The expected output is every entry, repeated exactly.

**Study material:**

━━━━━━━━━━

(** X12. Round trip with the caller's map: the array obtained by
    flattening the entries of any string map is marshalled back into
    exactly that map. *)
Theorem marshal_flattened_map (m : TSCOptions) (s : state) :
  let arr := flatten (map_to_list m) in
  marshal_options arr s = Done m (after s (heap s) (marshal_events 0 arr)).
Proof.
  intros arr. destruct (pairs_flatten (map_to_list m)) as [Hpairs Heven].
  rewrite marshal_options_spec. cbn zeta. subst arr. rewrite Heven, Hpairs.
  rewrite foldl_assign_union, (right_id_L ∅ (∪)).
  f_equal. etrans; [|apply list_to_map_to_list].
  apply list_to_map_proper.
  - rewrite fmap_reverse, reverse_Permutation. apply NoDup_fst_map_to_list.
  - apply reverse_Permutation.
Qed.

(** X13. Marshalling two well-formed arrays one after the other in one
    array gives the mapping of the second laid over the mapping of the
    first: a key of the second array overrides the same key of the
    first, every other key of either array is kept. *)
Theorem marshal_appended_arrays (arr1 arr2 : jobjectArray) (s : state) :
  Nat.even (length arr1) = true ->
  Nat.even (length arr2) = true ->
  exists options1 options2 : TSCOptions,
    marshal_options arr1 s
      = Done options1 (after s (heap s) (marshal_events 0 arr1))
    /\ marshal_options arr2 s
      = Done options2 (after s (heap s) (marshal_events 0 arr2))
    /\ marshal_options (arr1 ++ arr2) s
      = Done (options2 ∪ options1)
          (after s (heap s) (marshal_events 0 (arr1 ++ arr2))).
Proof.
  intros Heven1 Heven2.
  exists (foldl assign ∅ (pairs arr1)), (foldl assign ∅ (pairs arr2)).
  rewrite !marshal_options_spec. cbn zeta.
  rewrite Heven1, Heven2, even_length_app by done.
  split; [done|]. split; [done|]. f_equal.
  rewrite pairs_app, foldl_app by done.
  rewrite (foldl_assign_union (pairs arr2) (foldl assign ∅ (pairs arr1))).
  rewrite (foldl_assign_union (pairs arr2) ∅), (right_id_L ∅ (∪)). done.
Qed.

End MarshallingMore.

(** ** createEndpoint with nullable references *)

Section NullableReferences.

Variable alloc : gmap Z object -> pointer.
Variable sdk_createEndpoint : TSCOptions -> pointer -> pointer -> pointer.

Implicit Types (s : state) (observer : jlong).
Implicit Types (elements : list (option string)).

Lemma read_agrees (arr : jobjectArray) (i : Z) s :
  Nullable.env_GetObjectArrayElement (Some <$> arr) i s
  = env_GetObjectArrayElement arr i s.
Proof.
  unfold Nullable.env_GetObjectArrayElement, env_GetObjectArrayElement, bind.
  simpl. case_decide; [|done]. rewrite list_lookup_fmap.
  by destruct (arr !! Z.to_nat i).
Qed.

Lemma marshal_loop_agrees (arr : jobjectArray) (size : Z) :
  forall fuel i options s,
    Nullable.marshal_loop fuel (Some <$> arr) size i options s
    = ConversationsClientImpl.marshal_loop fuel arr size i options s.
Proof.
  induction fuel as [|fuel IH]; intros i options s; [done|].
  simpl. case_decide; [|done]. unfold bind. rewrite read_agrees.
  destruct (env_GetObjectArrayElement arr i s) as [jKey s1|?|]; [|done..].
  rewrite read_agrees.
  destruct (env_GetObjectArrayElement arr (i + 1) s1) as [jValue s2|?|];
    [|done..].
  destruct (JavaToStdString jKey s2) as [key s3|?|]; [|done..].
  destruct (JavaToStdString jValue s3) as [value s4|?|]; [|done..].
  simpl. apply IH.
Qed.

Lemma marshal_options_agrees (arr : jobjectArray) s :
  Nullable.marshal_options (Some (Some <$> arr)) s
  = ConversationsClientImpl.marshal_options arr s.
Proof.
  unfold Nullable.marshal_options, ConversationsClientImpl.marshal_options,
    Nullable.env_GetArrayLength, GetArrayLength, bind, ret.
  rewrite length_fmap. apply marshal_loop_agrees.
Qed.

Lemma bind_ext {A B} (m m' : M A) (k k' : A -> M B) s :
  m s = m' s -> (forall a s', k a s' = k' a s') -> bind m k s = bind m' k' s.
Proof.
  intros Hm Hk. unfold bind. rewrite Hm. by destruct (m' s).
Qed.

(** On non-null references the two descriptions of [createEndpoint] are
    one. *)
Lemma createEndpoint_agrees (j_accessMgr : JavaAccessManager)
    (arr : jobjectArray) observer s :
  Nullable.createEndpoint alloc sdk_createEndpoint (Some j_accessMgr)
    (Some (Some <$> arr)) observer s
  = ConversationsClientImpl.createEndpoint alloc sdk_createEndpoint
      j_accessMgr arr observer s.
Proof.
  unfold Nullable.createEndpoint, ConversationsClientImpl.createEndpoint.
  apply bind_ext; [done|]. intros _ s1.
  apply bind_ext; [apply marshal_options_agrees|]. intros options s2.
  reflexivity.
Qed.

(** The loop over any array, null slots included: it comes to an end,
    returning or stopping on a [NULL] string, with the heap as it was and
    without a call to the factory. *)
Lemma nullable_loop_cases elements :
  forall fuel n options s,
    (length elements - n < fuel)%nat ->
    exists es : list event,
      Forall (fun e => is_factory_call e = false) es
      /\ ((exists result,
             Nullable.marshal_loop fuel elements (Z.of_nat (length elements))
               (Z.of_nat n) options s
             = Done result (after s (heap s) es))
          \/ Nullable.marshal_loop fuel elements (Z.of_nat (length elements))
               (Z.of_nat n) options s
             = Fault NullString (after s (heap s) es)).
Proof.
  induction fuel as [|fuel IH]; intros n options s Hfuel; [lia|].
  simpl. case_decide as Hlt.
  2:{ exists []. split; [constructor|]. left. eexists. by rewrite after_nil. }
  unfold Nullable.env_GetObjectArrayElement, JavaToStdString,
    env_DeleteLocalRef.
  rewrite !decide_True by lia.
  replace (Z.to_nat (Z.of_nat n + 1)) with (S n) by lia.
  rewrite Nat2Z.id.
  replace (Z.of_nat n + 1 + 1) with (Z.of_nat (S (S n))) by lia.
  unfold_monad. simpl.
  destruct (elements !! n) as [[key|]|]; simpl;
    destruct (elements !! S n) as [[value|]|]; simpl;
    try (match goal with
         | |- context [Nullable.marshal_loop fuel elements _ _ ?o ?st] =>
             destruct (IH (S (S n)) o st) as (es & Hquiet & [[result ->]| ->]);
               [lia|..]
         end);
    (eexists; split;
      [|first [ left; eexists; unfold after; simpl;
                rewrite <- ?app_assoc; simpl; reflexivity
              | right; unfold after; simpl;
                rewrite <- ?app_assoc; simpl; reflexivity ]]);
    repeat (first [apply Forall_cons; split; [done|] | apply Forall_nil_2
                  | exact Hquiet]).
Qed.

Lemma nullable_marshal_cases (optionsArray : option (list (option string))) s :
  exists es : list event,
    Forall (fun e => is_factory_call e = false) es
    /\ ((exists options,
           Nullable.marshal_options optionsArray s
           = Done options (after s (heap s) es))
        \/ (exists f,
              (f = NullString \/ f = NullReference)
              /\ Nullable.marshal_options optionsArray s
                 = Fault f (after s (heap s) es))).
Proof.
  destruct optionsArray as [elements|].
  - destruct (nullable_loop_cases elements (S (length elements)) 0 ∅ s)
      as (es & Hquiet & [[options Hrun]|Hrun]); [lia|..];
      exists es; (split; [done|]); [left|right]; eexists;
      [|split; [by left|]]; exact Hrun.
  - exists []. split; [constructor|]. right. eexists.
    split; [by right|]. rewrite after_nil. reflexivity.
Qed.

━━━━━━━━━━

**Solution to the exercise:**
(** X12. Round trip with the caller's map: the array obtained by
    flattening the entries of any string map is marshalled back into
    exactly that map. *)
Theorem marshal_flattened_map (m : TSCOptions) (s : state) :
  let arr := flatten (map_to_list m) in
  marshal_options arr s = Done m (after s (heap s) (marshal_events 0 arr)).
Proof.
  intros arr. destruct (pairs_flatten (map_to_list m)) as [Hpairs Heven].
  rewrite marshal_options_spec. cbn zeta. subst arr. rewrite Heven, Hpairs.
  rewrite foldl_assign_union, (right_id_L ∅ (∪)).
  f_equal. etrans; [|apply list_to_map_to_list].
  apply list_to_map_proper.
  - rewrite fmap_reverse, reverse_Permutation. apply NoDup_fst_map_to_list.
  - apply reverse_Permutation.
Qed.

(** X13. Marshalling two well-formed arrays one after the other in one
    array gives the mapping of the second laid over the mapping of the
    first: a key of the second array overrides the same key of the
    first, every other key of either array is kept. *)
Theorem marshal_appended_arrays (arr1 arr2 : jobjectArray) (s : state) :
  Nat.even (length arr1) = true ->
  Nat.even (length arr2) = true ->
  exists options1 options2 : TSCOptions,
    marshal_options arr1 s
      = Done options1 (after s (heap s) (marshal_events 0 arr1))
    /\ marshal_options arr2 s
      = Done options2 (after s (heap s) (marshal_events 0 arr2))
    /\ marshal_options (arr1 ++ arr2) s
      = Done (options2 ∪ options1)
          (after s (heap s) (marshal_events 0 (arr1 ++ arr2))).
Proof.
  intros Heven1 Heven2.
  exists (foldl assign ∅ (pairs arr1)), (foldl assign ∅ (pairs arr2)).
  rewrite !marshal_options_spec. cbn zeta.
  rewrite Heven1, Heven2, even_length_app by done.
  split; [done|]. split; [done|]. f_equal.
  rewrite pairs_app, foldl_app by done.
  rewrite (foldl_assign_union (pairs arr2) (foldl assign ∅ (pairs arr1))).
  rewrite (foldl_assign_union (pairs arr2) ∅), (right_id_L ∅ (∪)). done.
Qed.

End MarshallingMore.

(** ** createEndpoint with nullable references *)

Section NullableReferences.

Variable alloc : gmap Z object -> pointer.
Variable sdk_createEndpoint : TSCOptions -> pointer -> pointer -> pointer.

Implicit Types (s : state) (observer : jlong).
Implicit Types (elements : list (option string)).

Lemma read_agrees (arr : jobjectArray) (i : Z) s :
  Nullable.env_GetObjectArrayElement (Some <$> arr) i s
  = env_GetObjectArrayElement arr i s.
Proof.
  unfold Nullable.env_GetObjectArrayElement, env_GetObjectArrayElement, bind.
  simpl. case_decide; [|done]. rewrite list_lookup_fmap.
  by destruct (arr !! Z.to_nat i).
Qed.

Lemma marshal_loop_agrees (arr : jobjectArray) (size : Z) :
  forall fuel i options s,
    Nullable.marshal_loop fuel (Some <$> arr) size i options s
    = ConversationsClientImpl.marshal_loop fuel arr size i options s.
Proof.
  induction fuel as [|fuel IH]; intros i options s; [done|].
  simpl. case_decide; [|done]. unfold bind. rewrite read_agrees.
  destruct (env_GetObjectArrayElement arr i s) as [jKey s1|?|]; [|done..].
  rewrite read_agrees.
  destruct (env_GetObjectArrayElement arr (i + 1) s1) as [jValue s2|?|];
    [|done..].
  destruct (JavaToStdString jKey s2) as [key s3|?|]; [|done..].
  destruct (JavaToStdString jValue s3) as [value s4|?|]; [|done..].
  simpl. apply IH.
Qed.

Lemma marshal_options_agrees (arr : jobjectArray) s :
  Nullable.marshal_options (Some (Some <$> arr)) s
  = ConversationsClientImpl.marshal_options arr s.
Proof.
  unfold Nullable.marshal_options, ConversationsClientImpl.marshal_options,
    Nullable.env_GetArrayLength, GetArrayLength, bind, ret.
  rewrite length_fmap. apply marshal_loop_agrees.
Qed.

Lemma bind_ext {A B} (m m' : M A) (k k' : A -> M B) s :
  m s = m' s -> (forall a s', k a s' = k' a s') -> bind m k s = bind m' k' s.
Proof.
  intros Hm Hk. unfold bind. rewrite Hm. by destruct (m' s).
Qed.

(** On non-null references the two descriptions of [createEndpoint] are
    one. *)
Lemma createEndpoint_agrees (j_accessMgr : JavaAccessManager)
    (arr : jobjectArray) observer s :
  Nullable.createEndpoint alloc sdk_createEndpoint (Some j_accessMgr)
    (Some (Some <$> arr)) observer s
  = ConversationsClientImpl.createEndpoint alloc sdk_createEndpoint
      j_accessMgr arr observer s.
Proof.
  unfold Nullable.createEndpoint, ConversationsClientImpl.createEndpoint.
  apply bind_ext; [done|]. intros _ s1.
  apply bind_ext; [apply marshal_options_agrees|]. intros options s2.
  reflexivity.
Qed.

(** The loop over any array, null slots included: it comes to an end,
    returning or stopping on a [NULL] string, with the heap as it was and
    without a call to the factory. *)
Lemma nullable_loop_cases elements :
  forall fuel n options s,
    (length elements - n < fuel)%nat ->
    exists es : list event,
      Forall (fun e => is_factory_call e = false) es
      /\ ((exists result,
             Nullable.marshal_loop fuel elements (Z.of_nat (length elements))
               (Z.of_nat n) options s
             = Done result (after s (heap s) es))
          \/ Nullable.marshal_loop fuel elements (Z.of_nat (length elements))
               (Z.of_nat n) options s
             = Fault NullString (after s (heap s) es)).
Proof.
  induction fuel as [|fuel IH]; intros n options s Hfuel; [lia|].
  simpl. case_decide as Hlt.
  2:{ exists []. split; [constructor|]. left. eexists. by rewrite after_nil. }
  unfold Nullable.env_GetObjectArrayElement, JavaToStdString,
    env_DeleteLocalRef.
  rewrite !decide_True by lia.
  replace (Z.to_nat (Z.of_nat n + 1)) with (S n) by lia.
  rewrite Nat2Z.id.
  replace (Z.of_nat n + 1 + 1) with (Z.of_nat (S (S n))) by lia.
  unfold_monad. simpl.
  destruct (elements !! n) as [[key|]|]; simpl;
    destruct (elements !! S n) as [[value|]|]; simpl;
    try (match goal with
         | |- context [Nullable.marshal_loop fuel elements _ _ ?o ?st] =>
             destruct (IH (S (S n)) o st) as (es & Hquiet & [[result ->]| ->]);
               [lia|..]
         end);
    (eexists; split;
      [|first [ left; eexists; unfold after; simpl;
                rewrite <- ?app_assoc; simpl; reflexivity
              | right; unfold after; simpl;
                rewrite <- ?app_assoc; simpl; reflexivity ]]);
    repeat (first [apply Forall_cons; split; [done|] | apply Forall_nil_2
                  | exact Hquiet]).
Qed.

Lemma nullable_marshal_cases (optionsArray : option (list (option string))) s :
  exists es : list event,
    Forall (fun e => is_factory_call e = false) es
    /\ ((exists options,
           Nullable.marshal_options optionsArray s
           = Done options (after s (heap s) es))
        \/ (exists f,
              (f = NullString \/ f = NullReference)
              /\ Nullable.marshal_options optionsArray s
                 = Fault f (after s (heap s) es))).
Proof.
  destruct optionsArray as [elements|].
  - destruct (nullable_loop_cases elements (S (length elements)) 0 ∅ s)
      as (es & Hquiet & [[options Hrun]|Hrun]); [lia|..];
      exists es; (split; [done|]); [left|right]; eexists;
      [|split; [by left|]]; exact Hrun.
  - exists []. split; [constructor|]. right. eexists.
    split; [by right|]. rewrite after_nil. reflexivity.
Qed.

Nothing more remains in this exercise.